Штепан вложил в хозяйство всю душу, и Полана была для него не просто богатой хозяйкой: они любили друг друга, хотя их любовь подкреплялась и материальными интересами. Судьи не понимают их человеческих отношений, как и чувства Гордубала к Полане, и потому сводят дело к преднамеренному убийству из корыстных побуждений, то есть живое бытие втискивают в стереотипное, мертвенное о нем представление.
Гордубал тоже нежно любил Полану, но за восемь лет вынужденной разлуки он стал чужим человеком и для семьи и для деревни. И когда он — законный муж своей жены и настоящий хозяин двора — вернулся домой, деревня, ранее терпевшая связь Поланы и Штепана, единодушно встала против явного нарушения сельских обычаев и нравов. Гордубал, ясно понимавший, что у него творится дома, ради своей любви к Полане попробовал привести положение вещей в соответствие с требованиями деревенских обычаев и даже просватал свою малолетнюю дочь Гафию за Штепана. Но все кончилось крахом.
Однако не Штепан — и в этом смысл романа — разрушил семью Гордубала и довел события до катастрофы. Причиной разразившейся трагедии были бедность, социальное несовершенство общества, загубившего любовь и брак Поланы и Гордубала. В этом романе нравов и характеров нет и намека на приписываемый Чапеку социальный релятивизм, ибо внутренний взгляд писателя на происшедшее непреложен: то, что случилось, есть не преступление, а грех. Не только Полана и Штепан нарушили неписаные законы человеческого долга, воспользовавшись трудами и деньгами Гордубала и отплатив ему злом, но и общество грешно перед Гордубалом и подобными ему, коверкая и ломая их судьбы. Грех этот порожден ложными основаниями жизни. Роман поэтому отличался высоким критицизмом и был крупным художественным обобщением реальных, социально обусловленных противоречий жизни, которые одновременно отражали ее подвижность, неоднозначность, способность к саморазвитию, составляющие ее богатство и красоту, подобно тому, как трепещущая листва венчает крону раскидистого, разветвленного могучего дуба.

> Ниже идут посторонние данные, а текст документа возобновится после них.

(** The part of a cached block that a read asks for. *)
Lemma narrow_spec n file al base k e b ra re :
  mirrors file al (k, e) -> entry_ok n base (k, e) -> Entry.buf e = Some b ->
  Bytes.remaining file < 2 ^ 32 -> 0 <= base -> base < 2 ^ 62 ->
  0 <= ra < re -> k < re -> ra < k + AlignedBuf.capacity b -> re <= Bytes.remaining file ->
  narrow (base + ra) (re - ra) b =
    Ret (file_at file (k `max` ra) ((k + AlignedBuf.capacity b) `min` re)).
Proof.
  intros (b' & Hb' & Hl & Hbuf & _ & _ & Hp & Hle) (Hk & _ & _ & Hw & _) Hb Hf Hb0 Hb1 Hr Hkr Hrk Hrf.
  simpl in *. assert (b' = b) as -> by congruence. unfold Entry.wal_offset in Hw. rewrite Hb in Hw.
  unfold narrow, AlignedBuf.slice. rewrite Hw, Hl, Hbuf. run_arith.
  set (st := if _ <? _ then _ else _). assert (st = k `max` ra - k) as ->.
  { unfold st. case_bool. rewrite as_uint_id by (unfold is_uint; lia). lia. }
  rewrite <- (file_at_sub file k (k + AlignedBuf.capacity b)) by lia.
  case_bool; run_arith; rewrite bind_Ret; f_equal; lia.
Qed.

Lemma narrow_all_spec n file al base l a z ra re :
  Forall (mirrors file al) l -> Forall (entry_ok n base) l -> StronglySorted disjoint l ->
  Bytes.remaining file < 2 ^ 32 -> 0 <= base -> base < 2 ^ 62 ->
  0 <= ra < re -> re <= Bytes.remaining file ->
  Forall (fun ke => ke.1 < re /\ ra < ke.1 + Entry.len ke.2) l ->
  tiled a l z -> re <= z -> 0 <= a -> (a <= ra \/ Forall (fun ke => a <= ke.1) l) ->
  narrow_all (base + ra) (re - ra) (omap (fun ke => Entry.buf ke.2) l) = Ret (file_at file (a `max` ra) re).
Proof.
  intros Hm Hok Hd Hf Hb0 Hb1 Hr Hrf Hov. revert a.
  induction Hd as [|[k e] l Hd IH Hke]; intros a Ht Hz Ha Hfirst; simpl in Ht.
  { subst z. csimpl. unfold file_at. by replace (Z.to_nat (re - a `max` ra)) with 0%nat by lia. }
  apply Forall_cons in Hm as [Hm1 Hm], Hok as [Hok1 Hok], Hov as [[Hov1 Hov2] Hov]. simpl in Hov1, Hov2.
  destruct (mirrors_len _ _ _ _ _ _ Hm1 Hok1 Hf) as (b & Hb & Hlen & _). rewrite Hlen in *.
  destruct Ht as [Hka Ht]. csimpl. rewrite Hb. csimpl.
  rewrite (narrow_spec n file al base k e b ra re) by (done || lia). csimpl.
  rewrite (IH Hm Hok Hov (k + AlignedBuf.capacity b)); [|done|done|lia|].
  - simpl. f_equal. assert (k `max` ra = a `max` ra) as ->.
    { destruct Hfirst as [?|[? _]%Forall_cons]; simpl in *; lia. }
    destruct (decide (k + AlignedBuf.capacity b <= re)).
    + rewrite Z.min_l, (Z.max_l (k + _)) by lia. symmetry. apply file_at_split; lia.
    + rewrite Z.min_r by lia. unfold file_at at 2.
      replace (Z.to_nat (re - _)) with 0%nat by lia. by rewrite take_0, app_nil_r.
  - right. eapply Forall_impl; [exact Hke|]. intros ke. unfold disjoint. simpl. lia.
Qed.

Сумрачный колорит лежит на этом романе Чапека, в котором писатель исследовал жизнь в ее повседневности и обыденных формах, зависящих от причинно-следственных связей и, в свою очередь, подобные связи порождающих. Но что представляет собой самый феномен жизни как субстанция человеческого существования, если этот феномен очистить от непосредственных, очевидных связей с обыденностью? Обладает ли он такой же множественностью потенций, способностью к самопроизвольному развитию, как и человеческое существование, протекающее в будничном бытии? Этот необычайно важный для мировоззрения Чапека вопрос он попытался разрешить в романе «Метеор», где звенит напряженная струна необычного, где пряная экзотика, ленивая и чувственная мелодия тропиков вливается в сухой стук костяшек конторских счетов, где страсти человеческие наполнены тяжелой и густой кровью, где жестокость и коммерческий расчет, волевой напор дельца, коварство конкурентов, надежда на счастье, одиночество и жажда человеческой близости соединены в многоцветный сплав, излучающий мерцающее сияние тайны, будоражащей воображение.